The team at MyDriverLicenses.org has found that red light cameras are capable of recording the following information:
- The date and time of the offense
- The vehicle’s speed
- The name of the intersection
- The vehicle’s license plate number
- The time period between the actual offense and when the light turned red
Some red light cameras give drivers a “grace period,” meaning that drivers who run the light right as it turns red are not ticketed. Most violations occur within one second of the light turning red, and proponents of the cameras claim that the rate of violations have dropped by 60 to 80 percent in some cities because of their installation. Stricter states actually begin calculating stop times when the light turns yellow (such as New Jersey).

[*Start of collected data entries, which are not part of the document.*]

(** The outcome of [put], branch by branch. *)
Lemma ms_put_cases s r :
  (max_value_bytes (ms_config s) ≤ length (rec_value r) ∧ ms_put s r = (s, Err ValueTooLarge)) ∨
  (length (rec_value r) < max_value_bytes (ms_config s) ∧ ms_get s (rec_key r) = None ∧
    max_records (ms_config s) ≤ ms_records_count s ∧ ms_put s r = (s, Err MaxRecords)) ∨
  (length (rec_value r) < max_value_bytes (ms_config s) ∧
    (is_Some (ms_get s (rec_key r)) ∨ ms_records_count s < max_records (ms_config s)) ∧
    ms_put s r = (with_records s (<[rec_key r := r]> (ms_records s)), Ok ())).
Proof.
  unfold ms_put, ms_get, ms_records_count.
  destruct (Nat.leb_spec (max_value_bytes (ms_config s)) (length (rec_value r))); [by left|right].
  destruct (ms_records s !! rec_key r) eqn:Hk; [right; eauto|].
  destruct (Nat.leb_spec (max_records (ms_config s)) (size (ms_records s))); [by left|].
  right. eauto.
Qed.

Lemma ms_gc_records_wf now s ttl : store_wf s → store_wf (ms_gc_records now s ttl).
Proof. apply foldl_remove_wf. Qed.

#[global] Program Instance MemoryStore_laws : RecordStoreLaws PeerId (MemoryStore PeerId) := {|
  rs_wf := store_wf;
  rs_put_wf := ms_put_wf;
  rs_remove_wf := ms_remove_wf;
  rs_add_provider_wf := ms_add_provider_wf;
  rs_remove_provider_wf := ms_remove_provider_wf;
  rs_gc_records_wf := ms_gc_records_wf
|}.
Next Obligation. intros now s ttl Hwf. by apply (ms_gc_providers_get now s ttl []). Qed.
Next Obligation.
  intros s r k. simpl.
  destruct (ms_put_cases s r) as [(_&->)|[(_&_&_&->)|(_&_&->)]]; simpl; [done..|].
  intros _. unfold ms_get; simpl. case_decide; subst; [by rewrite lookup_insert_eq|].
  by rewrite lookup_insert_ne.
Qed.
Next Obligation.
  intros s r e. simpl. by destruct (ms_put_cases s r) as [(_&->)|[(_&_&_&->)|(_&_&->)]].
Qed.
Next Obligation.
  intros s k k'. simpl. unfold ms_get, ms_remove; simpl.
  case_decide; subst; [by rewrite lookup_delete_eq|by rewrite lookup_delete_ne].
Qed.
Next Obligation. intros s k r Hwf Hr. by apply (wf_records s Hwf k r Hr). Qed.
Next Obligation.
  intros s k p Hwf Hp. destruct (get_providers_wf s k Hwf) as (Hk&_).
  rewrite Forall_forall in Hk. by apply Hk.
Qed.
Next Obligation.
  intros now s ttl k r Hwf. simpl. unfold ms_get. rewrite ms_gc_records_lookup by done.
  destruct (ms_records s !! k); [|done]. by destruct (outdated _ _ _).
Qed.
Next Obligation.
  intros s r k. simpl. by destruct (ms_put_cases s r) as [(_&->)|[(_&_&_&->)|(_&_&->)]].
Qed.
Next Obligation. done. Qed.
Next Obligation.
  intros s p q k Hwf. cbn [rs_providers rs_add_provider MemoryStore_store].
  rewrite ms_add_provider_get by done. case_decide as Hk; [|auto].
  intros [?| ->]%added_elem; auto.
Qed.

(** ** Runs of the store *)

Inductive StoreOp :=
  | SPut (r : KRecord PeerId)
  | SRemove (k : RKey)
  | SGcRecords (now : Instant) (ttl : Duration)
  | SAddProvider (p : ProviderRecord PeerId)
  | SRemoveProvider (k : RKey) (provider : PeerId)
  | SGcProviders (now : Instant) (ttl : Duration).

Definition store_exec s (op : StoreOp) : MemoryStore PeerId :=
  match op with
  | SPut r => (ms_put s r).1
  | SRemove k => ms_remove s k
  | SGcRecords now ttl => ms_gc_records now s ttl
  | SAddProvider p => (ms_add_provider s p).1
  | SRemoveProvider k provider => ms_remove_provider s k provider
  | SGcProviders now ttl => ms_gc_providers now s ttl
  end.

Lemma store_exec_wf s op : store_wf s → store_wf (store_exec s op).
Proof.
  destruct op; simpl; intros Hwf.
  - by apply ms_put_wf.
  - by apply ms_remove_wf.
  - by apply ms_gc_records_wf.
  - by apply ms_add_provider_wf.
  - by apply ms_remove_provider_wf.
  - by apply (ms_gc_providers_get now s ttl []).
Qed.

Lemma store_run_wf s ops : store_wf s → store_wf (foldl store_exec s ops).
Proof.
  revert s. induction ops as [|op ops IH]; intros s Hwf; [done|]. by apply IH, store_exec_wf.
Qed.
End memory_laws.

(** ** Properties *)

Section store_theorems.
Context {PeerId : Type} `{EqDecision PeerId, ToBytes PeerId, Sha256}.
Implicit Types (s : MemoryStore PeerId) (k : RKey) (r : KRecord PeerId).

(** Whatever sequence of puts, removals, additions of providers and garbage
    collections a new store goes through, it holds at most [max_records] records,
    each under its own key and with a value below [max_value_bytes]; and for every
    key at most [max_providers_per_key] provider records, of distinct
    providers, sorted by the distance of the provider to the key. *)
Theorem memory_store_invariant (local : PeerId) (config : MemoryStoreConfig) (ops : list StoreOp) :
  store_wf (foldl store_exec (with_config local config) ops).
Proof. apply store_run_wf, with_config_wf. Qed.

(** [put] refuses a value that is too large, and a new key when the store is
    full; in both cases the store is unchanged.  In every other case it
    succeeds, the record is read back under its key and the other keys read as
    before. *)
Theorem put_outcome s r :
  match (ms_put s r).2 with
  | Err ValueTooLarge =>
      max_value_bytes (ms_config s) ≤ length (rec_value r) ∧ (ms_put s r).1 = s
  | Err MaxRecords =>
      length (rec_value r) < max_value_bytes (ms_config s) ∧ ms_get s (rec_key r) = None ∧
      max_records (ms_config s) ≤ ms_records_count s ∧ (ms_put s r).1 = s
  | Ok _ =>
      length (rec_value r) < max_value_bytes (ms_config s) ∧
      (is_Some (ms_get s (rec_key r)) ∨ ms_records_count s < max_records (ms_config s)) ∧
      ∀ k, ms_get (ms_put s r).1 k = if decide (rec_key r = k) then Some r else ms_get s k
  end.
Proof.
  pose proof (rs_put_ok s r) as Hok. simpl in Hok.
  destruct (ms_put_cases s r) as [(?&Heq)|[(?&?&?&Heq)|(?&?&Heq)]]; rewrite Heq in *;
    simpl in *; auto.
Qed.

(** Garbage collection at time [now] removes exactly the records and the
    provider records received from the network more than [ttl] ago.  The others
    stay in their order, those created locally in particular. *)
Theorem gc_removes_outdated s (now : Instant) (ttl : Duration) k (Hwf : store_wf s) :
  ms_get (ms_gc_records now s ttl) k =
    match ms_get s k with
    | Some r => if outdated now ttl (rec_time_received r) then None else Some r
    | None => None
    end ∧
  ms_get_providers (ms_gc_providers now s ttl) k =
    filter (λ q, ¬ outdated now ttl (prov_time_received q)) (ms_get_providers s k).
Proof.
  split; [by apply ms_gc_records_lookup|by apply (ms_gc_providers_get now s ttl k)].
Qed.

Lemma foldl_added_sorted max k (rs : list (ProviderRecord PeerId)) :
  Forall (λ q, prov_key q = k) rs → NoDup (prov_provider <$> rs) →
  foldl (added max) [] rs = take max (sort_by (λ a b, provider_distance a <=? provider_distance b)%Z rs).
Proof.
  induction rs as [|p rs IH] using rev_ind; intros Hk Hnd; [by destruct max|].
  rewrite fmap_app in Hnd. apply NoDup_app in Hnd as (Hnd&Hp&_).
  apply Forall_app in Hk as [Hk _]. rewrite foldl_app. simpl. rewrite IH by done.
  unfold added. replace (position _ _) with (@None nat).
  - by rewrite sort_by_snoc, take_insert_after.
  - symmetry. apply position_None, Forall_forall. intros q Hq. apply bool_decide_eq_false.
    intros Heq. apply (Hp (prov_provider q)); [|rewrite Heq; by left].
    apply list_elem_of_fmap_2. apply elem_of_take in Hq as (i&Hq%list_elem_of_lookup_2&_).
    by rewrite elem_of_sort_by in Hq.
Qed.

Lemma foldl_add_provider_get s k rs :
  store_wf s → Forall (λ q, prov_key q = k) rs →
  ms_get_providers (foldl (λ s p, (ms_add_provider s p).1) s rs) k =
    foldl (added (max_providers_per_key (ms_config s))) (ms_get_providers s k) rs.
Proof.
  revert s. induction rs as [|p rs IH]; intros s Hwf Hk; [done|].
  apply Forall_cons in Hk as [Hp Hk]. cbn [foldl]. rewrite IH; [|by apply ms_add_provider_wf|done].
  rewrite ms_add_provider_get, decide_True by done. done.
Qed.

(** Adding the records of distinct providers of a key to a new store, one
    by one, leaves the stable sort of the records by the distance of the provider
    to the key, cut at [max_providers_per_key]: the closest providers are kept. *)
Theorem providers_closest_kept (local : PeerId) (config : MemoryStoreConfig) k rs
    (Hk : Forall (λ q, prov_key q = k) rs) (Hnd : NoDup (prov_provider <$> rs)) :
  ms_get_providers (foldl (λ s p, (ms_add_provider s p).1) (with_config local config) rs) k =
  take (max_providers_per_key config)
    (sort_by (λ a b, provider_distance a <=? provider_distance b)%Z rs).
Proof.
  rewrite foldl_add_provider_get by first [apply with_config_wf|done].
  by apply foldl_added_sorted with (k := k).
Qed.
End store_theorems.

(** A hash for examples: the low bytes of the input. *)
Definition toy_sha256 : Sha256 := λ bs, key_of_Z (be_combine bs).

Lemma gc_removes_outdated_witness :
  let H := toy_sha256 in
  let s := (ms_put (MemoryStore_new (PeerId := RKey) [Byte.x01])
    (mk_KRecord [Byte.x02] [] (Some 5%Z) None)).1 in
  ms_get s [Byte.x02] = Some (mk_KRecord [Byte.x02] [] (Some 5%Z) None) ∧
  ms_get (ms_gc_records 10%Z s 5%Z) [Byte.x02] = None.
Proof.
  intros H s. split; [vm_compute; reflexivity|].
  assert (Hwf : store_wf s) by apply ms_put_wf, with_config_wf.
  destruct (gc_removes_outdated s 10%Z 5%Z [Byte.x02] Hwf) as [Hr _].
  etrans; [exact Hr|]. vm_compute. reflexivity.
Defined.

Lemma providers_closest_kept_witness :
  let H := toy_sha256 in
  let p b := mk_ProviderRecord (PeerId := RKey) [Byte.x01] [b] None in
  ms_get_providers (foldl (λ s p, (ms_add_provider s p).1)
    (with_config [Byte.x00] (mk_MemoryStoreConfig 1 1 2)) [p Byte.x08; p Byte.x03; p Byte.x02])
    [Byte.x01] = [p Byte.x03; p Byte.x02].
Proof.
  intros H p.
  etrans; [apply (providers_closest_kept [Byte.x00] (mk_MemoryStoreConfig 1 1 2) [Byte.x01])|].
  - repeat constructor.
  - by_eval.
  - vm_compute. reflexivity.
Defined.
(* ===== verification/KadCore.v ===== *)
(** * The Kademlia behaviour: [protocols/kad/src/kad.rs]

    The state of a started [Kademlia] and the handlers of its main loop:
    protocol events, requests of remote peers and control commands.  The peer
    store it shares with the swarm is part of the state.  Queries and other
    spawned tasks are effects, as are the answers to callers; [None] is a panic.
    [Instant::now()] and the random peer ids are arguments.  The record store is
    any implementation of [RecordStore].

    The theorems show that no sequence of events and commands panics or breaks
    the invariants of the routing table and of the store, what [try_add_peer]
    may evict, what a remote peer can and cannot change, and that at most one
    refresh is in progress. *)

From Stdlib Require Import ZArith Lia.
From stdpp Require Import strings.
From S2P Require Import Prelude BTree KadKey KBucket KTable RecordStore KadProto KadQuery PeerStore.

(** [protocols/kad/src/addresses.rs] *)
Record PeerInfo := mk_PeerInfo {
  aliveness : option Instant;
  added_at : Instant;
  permanent : bool
}.

#[global] Instance PeerInfo_eq_dec : EqDecision PeerInfo.
Proof. solve_decision. Defined.

Definition PeerInfo_new (now : Instant) (alive perm : bool) : PeerInfo :=
  mk_PeerInfo (if alive then Some now else None) now perm.

Definition set_aliveness (a : option Instant) (i : PeerInfo) : PeerInfo :=
  mk_PeerInfo a (added_at i) (permanent i).

(** The order of [Option<Instant>]: [None] comes first. *)
Definition aliveness_ltb (a b : option Instant) : bool :=
  match a, b with
  | None, Some _ => true
  | Some x, Some y => (x <? y)%Z
  | _, _ => false
  end.

(** Not permanent, and not known to be alive within [timeout]. *)
Definition is_stale (now : Instant) (timeout : Duration) (i : PeerInfo) : bool :=
  negb (permanent i) &&
  match aliveness i with
  | Some a => (timeout <? now - a)%Z
  | None => true
  end.

Record MessageStats := mk_MessageStats {
  rx_ping : nat;
  rx_find_node : nat;
  rx_get_provider : nat;
  rx_add_provider : nat;
  rx_get_value : nat;
  rx_put_value : nat
}.

Section kad.
Context {PeerId Multiaddr PublicKey TStore : Type}.
Context `{PeerIdType PeerId} `{MultiaddrType Multiaddr} `{PeerIdOrd PeerId} `{Sha256}.
Context `{RecordStore PeerId TStore}.

Local Abbreviation KPeer := (KadPeer PeerId Multiaddr).
Local Abbreviation PKey := (Key PeerId).

Record Kademlia := mk_Kademlia {
  kad_table : KBucketsTable PKey PeerInfo;
  kad_protocol_name : string;
  kad_refreshing : bool;
  kad_query_config : QueryConfig;
  kad_total_refreshes : nat;
  kad_message_rx : MessageStats;
  kad_messengers : gmap PeerId (KadMessenger PeerId);
  kad_connected : gset PeerId;
  kad_record_ttl : Duration;
  kad_provider_ttl : Duration;
  kad_check_interval : Duration;
  kad_local_addrs : list Multiaddr;
  kad_store : TStore;
  kad_peers : PeerStore PeerId Multiaddr PublicKey
}.
Implicit Types (k : Kademlia) (peer : PeerId).

Definition with_table k t : Kademlia :=
  mk_Kademlia t (kad_protocol_name k) (kad_refreshing k) (kad_query_config k)
    (kad_total_refreshes k) (kad_message_rx k) (kad_messengers k) (kad_connected k)
    (kad_record_ttl k) (kad_provider_ttl k) (kad_check_interval k) (kad_local_addrs k)
    (kad_store k) (kad_peers k).

Definition with_store k s : Kademlia :=
  mk_Kademlia (kad_table k) (kad_protocol_name k) (kad_refreshing k) (kad_query_config k)
    (kad_total_refreshes k) (kad_message_rx k) (kad_messengers k) (kad_connected k)
    (kad_record_ttl k) (kad_provider_ttl k) (kad_check_interval k) (kad_local_addrs k)
    s (kad_peers k).

Definition with_peers k ps : Kademlia :=
  mk_Kademlia (kad_table k) (kad_protocol_name k) (kad_refreshing k) (kad_query_config k)
    (kad_total_refreshes k) (kad_message_rx k) (kad_messengers k) (kad_connected k)
    (kad_record_ttl k) (kad_provider_ttl k) (kad_check_interval k) (kad_local_addrs k)
    (kad_store k) ps.

Definition with_refreshing k (b : bool) (refreshes : nat) : Kademlia :=
  mk_Kademlia (kad_table k) (kad_protocol_name k) b (kad_query_config k)
    refreshes (kad_message_rx k) (kad_messengers k) (kad_connected k)
    (kad_record_ttl k) (kad_provider_ttl k) (kad_check_interval k) (kad_local_addrs k)
    (kad_store k) (kad_peers k).

Definition with_stats k (st : MessageStats) : Kademlia :=
  mk_Kademlia (kad_table k) (kad_protocol_name k) (kad_refreshing k) (kad_query_config k)
    (kad_total_refreshes k) st (kad_messengers k) (kad_connected k)
    (kad_record_ttl k) (kad_provider_ttl k) (kad_check_interval k) (kad_local_addrs k)
    (kad_store k) (kad_peers k).

Definition with_connected k (c : gset PeerId) (ms : gmap PeerId (KadMessenger PeerId))
    : Kademlia :=
  mk_Kademlia (kad_table k) (kad_protocol_name k) (kad_refreshing k) (kad_query_config k)
    (kad_total_refreshes k) (kad_message_rx k) ms c
    (kad_record_ttl k) (kad_provider_ttl k) (kad_check_interval k) (kad_local_addrs k)
    (kad_store k) (kad_peers k).

Definition with_local_addrs k (addrs : list Multiaddr) : Kademlia :=
  mk_Kademlia (kad_table k) (kad_protocol_name k) (kad_refreshing k) (kad_query_config k)
    (kad_total_refreshes k) (kad_message_rx k) (kad_messengers k) (kad_connected k)
    (kad_record_ttl k) (kad_provider_ttl k) (kad_check_interval k) addrs
    (kad_store k) (kad_peers k).

(** [with_config], with the default configuration of [KademliaConfig] (in seconds). *)
Definition Kademlia_new (id : PeerId) (store : TStore) : Kademlia :=
  mk_Kademlia (table_new (Key_new id)) "/ipfs/kad/1.0.0" false QueryConfig_default 0
    (mk_MessageStats 0 0 0 0 0 0) ∅ ∅ (36 * 60 * 60) (24 * 60 * 60) (10 * 60) [] store ∅.

Definition local_id k : PeerId := preimage (self_key (kad_table k)).

(** ** The routing table *)

(** A full bucket: the stale node that was seen alive the longest ago. *)
Definition eviction_candidate (now : Instant) (timeout : Duration)
    (b : KBucket PKey PeerInfo) : option (Node PKey PeerInfo) :=
  min_by (λ x y, aliveness_ltb (aliveness (node_value x)) (aliveness (node_value y)))
    (filter (λ n, is_stale now timeout (node_value n)) (nodes b)).

Definition try_add_peer (now : Instant) k peer (queried perm : bool) : option Kademlia :=
  let timeout := kad_check_interval k in
  entry ← table_entry (kad_table k) (Key_new peer);
  match entry with
  | Present e =>
      if queried then
        info ← present_value e;
        e' ← present_set_value e (set_aliveness (Some now) info);
        Some (with_table k (table_commit (kad_table k) e'))
      else Some k
  | Absent e =>
      let info := PeerInfo_new now queried perm in
      match absent_insert e info with
      | (e', true) =>
          Some (with_peers (with_table k (table_commit (kad_table k) e'))
            (ps_pin (kad_peers k) peer))
      | (e', false) =>
          match eviction_candidate now timeout (er_bucket e') with
          | Some candidate =>
              let key := node_key candidate in
              let '(bucket, _) := bucket_remove (er_bucket e') key in
              let peers := ps_unpin (kad_peers k) (preimage key) in
              let '(e'', _) := absent_insert (mk_EntryRef (er_index e') bucket (er_key e')) info in
              Some (with_peers (with_table k (table_commit (kad_table k) e''))
                (ps_pin peers peer))
          | None => Some k
          end
      end
  | SelfEntry => Some k
  end.

Definition try_remove_peer k peer (forced : bool) : option Kademlia :=
  entry ← table_entry (kad_table k) (Key_new peer);
  match entry with
  | Present e =>
      if forced then
        '(e', _) ← present_remove e;
        Some (with_peers (with_table k (table_commit (kad_table k) e'))
          (ps_unpin (kad_peers k) peer))
      else
        info ← present_value e;
        e' ← present_set_value e (set_aliveness None info);
        Some (with_table k (table_commit (kad_table k) e'))
  | _ => Some k
  end.

Definition try_deactivate_peer k peer : option Kademlia :=
  entry ← table_entry (kad_table k) (Key_new peer);
  match entry with
  | Present e =>
      info ← present_value e;
      e' ← present_set_value e (set_aliveness None info);
      Some (with_table k (table_commit (kad_table k) e'))
  | _ => Some k
  end.

(** ** Lookups in the local state *)

Definition connection_ty_of k (id : PeerId) : KadConnectionType :=
  if decide (id ∈ kad_connected k) then Connected else NotConnected.

Definition view_id (v : EntryView PKey PeerInfo) : PeerId := preimage (node_key (ev_node v)).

Legal Restrictions on Cameras
The team at MyDriverLicenses.org has found that red light cameras are not welcomed in every part of the country. Over the last year, more than 12 states have designated certain areas as camera-free. In some states, such as New Mexico, the law prohibits cameras from being installed on interstates and state highways. In other areas, the camera must capture a photograph of the drivers face in order for the violation to be valid. Furthermore, numerous state supreme courts have ruled red light traffic cameras to be unconstitutional, claiming that they violate the privacy rights of citizens.
Reduction in Collisions
Statistically, red light cameras have reduced the number of collisions in the areas where they were installed. However, the number of rear-end collisions near these lights has increased significantly. Opponents of red light cameras point to the fact that some drivers feel pressured to make split-second stops to avoid being ticketed. Despite this rise in rear-end accidents, the overall number of crashes has decreased in almost every jurisdiction where they have been installed.
Note: The team at MyDriverLicenses.org suggests drivers slow down when they observe a traffic light change from green to yellow. Adhering to this simple rule of thumb can prevent most unwanted encounters with red light cameras.